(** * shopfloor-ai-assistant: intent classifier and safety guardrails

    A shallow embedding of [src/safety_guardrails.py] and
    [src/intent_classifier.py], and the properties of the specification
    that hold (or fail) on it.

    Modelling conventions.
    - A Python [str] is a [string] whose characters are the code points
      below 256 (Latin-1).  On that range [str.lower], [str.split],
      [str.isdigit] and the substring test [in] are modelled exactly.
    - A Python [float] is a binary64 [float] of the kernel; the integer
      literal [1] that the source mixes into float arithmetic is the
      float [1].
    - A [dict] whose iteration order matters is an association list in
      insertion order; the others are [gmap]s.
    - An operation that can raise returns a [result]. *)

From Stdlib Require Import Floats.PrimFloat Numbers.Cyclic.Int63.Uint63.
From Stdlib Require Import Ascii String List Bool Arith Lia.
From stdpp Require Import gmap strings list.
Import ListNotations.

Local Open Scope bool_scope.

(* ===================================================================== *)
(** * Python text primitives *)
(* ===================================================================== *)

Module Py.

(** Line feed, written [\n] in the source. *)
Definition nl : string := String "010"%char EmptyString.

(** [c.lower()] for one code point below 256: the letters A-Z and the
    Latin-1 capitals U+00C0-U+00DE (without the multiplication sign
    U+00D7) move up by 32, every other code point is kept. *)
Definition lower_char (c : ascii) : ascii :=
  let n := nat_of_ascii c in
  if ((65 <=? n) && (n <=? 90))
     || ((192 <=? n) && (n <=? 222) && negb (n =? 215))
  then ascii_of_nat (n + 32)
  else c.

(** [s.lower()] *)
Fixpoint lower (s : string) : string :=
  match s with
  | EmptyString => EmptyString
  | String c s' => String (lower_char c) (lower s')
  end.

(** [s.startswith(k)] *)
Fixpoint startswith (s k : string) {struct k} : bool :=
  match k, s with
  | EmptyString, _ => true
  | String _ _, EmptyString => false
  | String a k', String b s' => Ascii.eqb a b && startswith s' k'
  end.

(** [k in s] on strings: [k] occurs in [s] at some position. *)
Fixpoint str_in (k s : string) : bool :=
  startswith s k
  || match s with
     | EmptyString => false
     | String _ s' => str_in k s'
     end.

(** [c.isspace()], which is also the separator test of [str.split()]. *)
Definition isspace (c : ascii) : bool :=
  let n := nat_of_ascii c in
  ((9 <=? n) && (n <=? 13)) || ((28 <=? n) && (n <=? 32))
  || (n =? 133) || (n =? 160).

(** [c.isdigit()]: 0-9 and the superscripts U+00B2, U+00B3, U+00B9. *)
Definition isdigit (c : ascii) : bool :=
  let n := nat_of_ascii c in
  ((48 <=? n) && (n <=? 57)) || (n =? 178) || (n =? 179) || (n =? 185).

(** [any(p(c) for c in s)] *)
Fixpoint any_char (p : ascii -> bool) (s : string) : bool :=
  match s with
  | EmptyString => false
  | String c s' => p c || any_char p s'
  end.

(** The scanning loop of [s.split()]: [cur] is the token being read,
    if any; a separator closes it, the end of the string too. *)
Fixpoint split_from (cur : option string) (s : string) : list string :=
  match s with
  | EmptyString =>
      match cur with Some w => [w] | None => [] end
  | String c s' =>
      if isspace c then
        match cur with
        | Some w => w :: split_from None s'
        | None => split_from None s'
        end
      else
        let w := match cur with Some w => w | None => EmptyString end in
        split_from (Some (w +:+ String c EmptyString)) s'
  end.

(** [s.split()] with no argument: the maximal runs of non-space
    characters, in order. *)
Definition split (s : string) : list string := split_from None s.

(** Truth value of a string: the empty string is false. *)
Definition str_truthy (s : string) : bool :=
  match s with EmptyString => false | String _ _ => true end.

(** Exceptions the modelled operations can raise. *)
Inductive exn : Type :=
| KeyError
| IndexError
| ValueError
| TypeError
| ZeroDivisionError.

┄┄┄┄┄┄

Exercise requirements
Wherever "gmap" occurs in the records above, copy the line it sits in.

Answer to the problem
      insertion order; the others are [gmap]s.
From stdpp Require Import gmap strings list.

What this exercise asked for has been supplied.